> [AVAILABLE RECORDS]
== Segment start ==
(* ===== verification/Kmalloc.v ===== *)
(** The kernel heap, [src/src/mem/kmalloc.c].

    The free list is modelled where the code keeps it: a [FreeBlock] header
    ([size] at offset 0, [next] at offset 8) in the first 16 bytes of every free
    block, in the byte memory.  [kst] is that memory and [g_free_list_head]; the
    loops over the list run with fuel.  [chain] relates a memory to the list of
    (address, size) pairs it stores, and the theorems describe the operations
    on that list. *)
From S2P Require Import Prelude Machine StringLib Pmm Frames.

Definition sizeof_FreeBlock : Z := 16.
Definition KERN_HEAP_START : Z := 0xFFFFFFFF90000000.
Definition KERN_HEAP_END : Z := KERN_HEAP_START + 0x10000000.

(** ** [FreeBlock] *)
Definition blk_size (m : mem) (b : Z) : Z := load64 m b.
Definition blk_next (m : mem) (b : Z) : Z := load64 m (b + 8).
Definition set_size (m : mem) (b v : Z) : mem := store64 m b v.
Definition set_next (m : mem) (b v : Z) : mem := store64 m (b + 8) v.

Record kst := KSt { km : mem; g_free_list_head : Z }.

(** ** Freeing *)

(** Merge a listed block with the one after it when they touch. *)
Definition merge_with_next (m : mem) (blk : Z) : mem :=
  if negb (blk_next m blk =? 0) && (u64 (blk + blk_size m blk) =? blk_next m blk) then
    let m := set_size m blk (u64 (blk_size m blk + blk_size m (blk_next m blk))) in
    set_next m blk (blk_next m (blk_next m blk))
  else m.

(** [while (prev->next != NULL && prev->next < blk_to_free) prev = prev->next] *)
Definition find_prev (fuel : nat) (m : mem) (blk head : Z) : option Z :=
  loop fuel (fun prev =>
    if negb (blk_next m prev =? 0) && (blk_next m prev <? blk)
    then inl (blk_next m prev) else inr prev) head.

(** Link [blk] after [prev], then merge it with its neighbours. *)
Definition link_after (m : mem) (prev blk : Z) : mem :=
  let m := set_next m blk (blk_next m prev) in
  let m := set_next m prev blk in
  let m := merge_with_next m blk in
  if u64 (prev + blk_size m prev) =? blk then
    let m := set_size m prev (u64 (blk_size m prev + blk_size m blk)) in
    set_next m prev (blk_next m blk)
  else m.

Definition kfree_unlocked (fuel : nat) (k : kst) (ptr : Z) : option kst :=
  if ptr =? 0 then Some k
  else
    let blk := ptr - sizeof_FreeBlock in
    if blk_size (km k) blk =? 0 then Some k
    else if (g_free_list_head k =? 0) || (blk <? g_free_list_head k) then
      let m := set_next (km k) blk (g_free_list_head k) in
      Some (KSt (merge_with_next m blk) blk)
    else
      prev ← find_prev fuel (km k) blk (g_free_list_head k);
      Some (KSt (link_after (km k) prev blk) (g_free_list_head k)).

(** ** Allocating *)

(** The body of the search loop, with [prev_blk] and [cur_blk]. *)
Definition ffb_step (k : kst) (size : Z) : Z * Z -> (Z * Z) + (Z * kst) := fun '(prev, cur) =>
  if cur =? 0 then inr (0, k)
  else if u64 (size + sizeof_FreeBlock) <=? blk_size (km k) cur then
    let nxt := blk_next (km k) cur in
    let '(m, head) := if prev =? 0 then (km k, nxt)
                      else (set_next (km k) prev nxt, g_free_list_head k) in
    inr (cur, KSt (set_next m cur 0) head)
  else inl (cur, blk_next (km k) cur).

(** First fit: the block found is unlinked; 0 when there is none. *)
Definition find_free_block (fuel : nat) (k : kst) (size : Z) : option (Z * kst) :=
  loop fuel (ffb_step k size) (0, g_free_list_head k).

(** The tail of [kmalloc]: give the caller the front of [blk], free the rest. *)
Definition carve (fuel : nat) (k : kst) (blk size : Z) : option (Z * kst) :=
  let allocated_size := sizeof_FreeBlock + size in
  let remaining_size := u64 (blk_size (km k) blk - allocated_size) in
  let m := set_size (km k) blk allocated_size in
  let ptr := blk + sizeof_FreeBlock in
  if sizeof_FreeBlock <=? remaining_size then
    let remaining := blk + allocated_size in
    let m := set_size m remaining remaining_size in
    k ← kfree_unlocked fuel (KSt m (g_free_list_head k)) (remaining + sizeof_FreeBlock);
    Some (ptr, k)
  else
    let m := set_size m blk (u64 (blk_size m blk + remaining_size)) in
    Some (ptr, KSt m (g_free_list_head k)).

(** [size = (size + 15) & ~15] *)
Definition round16 (size : Z) : Z := Z.land (u64 (size + 15)) (u64 (Z.lnot 15)).

Section Heap.
Context {A : Type} `{FrameAllocator A}.

(** The heap and the frame allocator share the memory. *)
Record heap := Heap { h_frames : A; h_head : Z }.

Definition h_kst (h : heap) : kst := KSt (fa_mem (h_frames h)) (h_head h).
Definition h_with (h : heap) (k : kst) : heap :=
  Heap (fa_set_mem (h_frames h) (km k)) (g_free_list_head k).

Definition request_new_page (fuel : nat) (h : heap) : option (Z * heap) :=
  let '(phys_addr, s) := fa_alloc (h_frames h) in
  let h := Heap s (h_head h) in
  if phys_addr =? 0 then Some (0, h)
  else
    let ptr := phys_to_hhdm s phys_addr in
    if ptr =? 0 then Some (0, h)
    else
      let ptr := if ptr <? fa_hhdm s then phys_to_hhdm s ptr else ptr in
      let m := set_size (fa_mem s) ptr PAGE_SIZE in
      k ← kfree_unlocked fuel (KSt m (h_head h)) (ptr + sizeof_FreeBlock);
      Some (ptr, h_with h k).

(** The part of [kmalloc] under the lock. *)
Definition kmalloc_small (fuel : nat) (h : heap) (size : Z) : option (Z * heap) :=
  r ← find_free_block fuel (h_kst h) size;
  let '(blk, k) := r in
  if negb (blk =? 0) then
    r ← carve fuel k blk size; Some (fst r, h_with h (snd r))
  else
    r ← request_new_page fuel h;
    let '(page, h) := r in
    if page =? 0 then Some (0, h)
    else
      r ← find_free_block fuel (h_kst h) size;
      let '(blk, k) := r in
      if blk =? 0 then Some (0, h_with h k)
      else r ← carve fuel k blk size; Some (fst r, h_with h (snd r)).

(** Requests of a page and more go to [vmm_alloc_global], whose metadata nodes come
    from this function again; it is an argument here. *)
Definition kmalloc (vmm_alloc_global : heap -> Z -> option (Z * heap)) (fuel : nat) (h : heap) (size : Z)
  : option (Z * heap) :=
  if size =? 0 then Some (0, h)
  else
    let size := round16 size in
    if PAGE_SIZE - sizeof_FreeBlock <=? size then vmm_alloc_global h size
    else kmalloc_small fuel h size.

(** [kfree] of a block of the heap proper (below [KERN_HEAP_START]). *)
Definition kfree_small (fuel : nat) (h : heap) (ptr : Z) : option heap :=
  if ptr =? 0 then Some h
  else k ← kfree_unlocked fuel (h_kst h) ptr; Some (h_with h k).

(** Addresses of the kernel's large-allocation window go to [vmm_free]. *)
Definition kfree (vmm_free : heap -> Z -> option heap) (fuel : nat) (h : heap) (ptr : Z) : option heap :=
  if ptr =? 0 then Some h
  else if (KERN_HEAP_START <=? ptr) && (ptr <? KERN_HEAP_END) then vmm_free h ptr
  else kfree_small fuel h ptr.
End Heap.
Arguments heap : clear implicits.

#[local] Arguments store : simpl never.
#[local] Arguments load : simpl never.

(** ** Header fields *)

(** Two headers that do not overlap. *)
Definition apart (a b : Z) : Prop := a + sizeof_FreeBlock <= b \/ b + sizeof_FreeBlock <= a.

Section Fields.
Implicit Types (m : mem) (a b v x : Z).

Lemma size_set_size m a v : is_u64 v -> blk_size (set_size m a v) a = v.
Proof. apply load64_store64. Qed.
Lemma next_set_next m a v : is_u64 v -> blk_next (set_next m a v) a = v.
Proof. apply load64_store64. Qed.
Lemma size_set_size_ne m a b v : apart a b -> blk_size (set_size m a v) b = blk_size m b.
Proof. unfold apart, sizeof_FreeBlock. intros. apply load64_store64_ne. lia. Qed.
Lemma next_set_next_ne m a b v : apart a b -> blk_next (set_next m a v) b = blk_next m b.
Proof. unfold apart, sizeof_FreeBlock. intros. apply load64_store64_ne. lia. Qed.
Lemma size_set_next m a b v : a = b \/ apart a b -> blk_size (set_next m a v) b = blk_size m b.
Proof. unfold apart, sizeof_FreeBlock. intros. apply load64_store64_ne. lia. Qed.
Lemma next_set_size m a b v : a = b \/ apart a b -> blk_next (set_size m a v) b = blk_next m b.
Proof. unfold apart, sizeof_FreeBlock. intros. apply load64_store64_ne. lia. Qed.

Lemma get8_set_size m a v x : ~ a <= x < a + 16 -> get8 (set_size m a v) x = get8 m x.
Proof. intros. apply get8_store_out. lia. Qed.
Lemma get8_set_next m a v x : ~ a <= x < a + 16 -> get8 (set_next m a v) x = get8 m x.
Proof. intros. apply get8_store_out. lia. Qed.

Lemma blk_size_range m a : is_u64 (blk_size m a).
Proof. apply load64_range. Qed.
Lemma blk_next_range m a : is_u64 (blk_next m a).
Proof. apply load64_range. Qed.

Lemma blk_size_ext m m' a : (forall x, a <= x < a + 16 -> get8 m' x = get8 m x) ->
  blk_size m' a = blk_size m a.
Proof. intros H. apply load_ext. intros. apply H. lia. Qed.
Lemma blk_next_ext m m' a : (forall x, a <= x < a + 16 -> get8 m' x = get8 m x) ->
  blk_next m' a = blk_next m a.
Proof. intros H. apply load_ext. intros. apply H. lia. Qed.
End Fields.

Ltac sep := unfold apart, sizeof_FreeBlock in *; lia.
Ltac fields := repeat first
  [ rewrite size_set_size by (unfold is_u64 in *; (auto with word || lia))
  | rewrite next_set_next by (first [apply blk_next_range | unfold is_u64 in *; (auto with word || lia)])
  | rewrite size_set_size_ne by sep | rewrite next_set_next_ne by sep
  | rewrite size_set_next by sep | rewrite next_set_size by sep ].

(** ** The list a memory stores *)
Fixpoint chain (m : mem) (p : Z) (l : list (Z * Z)) : Prop :=
  match l with
  | [] => p = 0
  | (a, s) :: l => p = a /\ blk_size m a = s /\ chain m (blk_next m a) l
  end.

(** Sorted by address, above [lo], no two blocks touching (every free neighbour
    was merged), each able to hold its header, multiples of 16. *)
Fixpoint blocks_ok (lo : Z) (l : list (Z * Z)) : Prop :=
  match l with
  | [] => True
  | (a, s) :: l => lo <= a /\ a mod 16 = 0 /\ 16 <= s /\ s mod 16 = 0 /\ a + s < 2 ^ 64 /\
      blocks_ok (a + s + 1) l
  end.

Definition blk_ok (a s : Z) : Prop :=
  1 <= a /\ a mod 16 = 0 /\ 16 <= s /\ s mod 16 = 0 /\ a + s < 2 ^ 64.

(** The bytes of a list of blocks. *)
Definition covered (l : list (Z * Z)) (x : Z) : Prop :=
  exists a s, (a, s) ∈ l /\ a <= x < a + s.

(** The bytes of the blocks' headers. *)
Definition header (l : list (Z * Z)) (x : Z) : Prop :=
  exists a s, (a, s) ∈ l /\ a <= x < a + 16.

(** A block that overlaps none of the list. *)
Definition fresh (a s : Z) (l : list (Z * Z)) : Prop :=
  forall b t, (b, t) ∈ l -> a + s <= b \/ b + t <= a.

(** ** Freeing on lists: insert in order, merging with both neighbours *)
Definition merge (x : Z * Z) (l : list (Z * Z)) : list (Z * Z) :=
  match l with
  | [] => [x]
  | y :: l' => if fst x + snd x =? fst y then (fst x, snd x + snd y) :: l' else x :: l
  end.

Fixpoint insert_block (x : Z * Z) (l : list (Z * Z)) : list (Z * Z) :=
  match l with
  | [] => [x]
  | y :: l' => if fst x <? fst y then merge x l else merge y (insert_block x l')
  end.

Section Lists.
Implicit Types (l : list (Z * Z)) (a s b t x lo : Z).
== Segment end ==
> [WHAT THE TASK ASKS]
Your task is to retype the entries verbatim, starting with the line that holds "let '(phys_addr, s)" and stopping after the line that holds "let m := set_size (fa_mem".

> [RESULT OF THIS TASK]
  let '(phys_addr, s) := fa_alloc (h_frames h) in
  let h := Heap s (h_head h) in
  if phys_addr =? 0 then Some (0, h)
  else
    let ptr := phys_to_hhdm s phys_addr in
    if ptr =? 0 then Some (0, h)
    else
      let ptr := if ptr <? fa_hhdm s then phys_to_hhdm s ptr else ptr in
      let m := set_size (fa_mem s) ptr PAGE_SIZE in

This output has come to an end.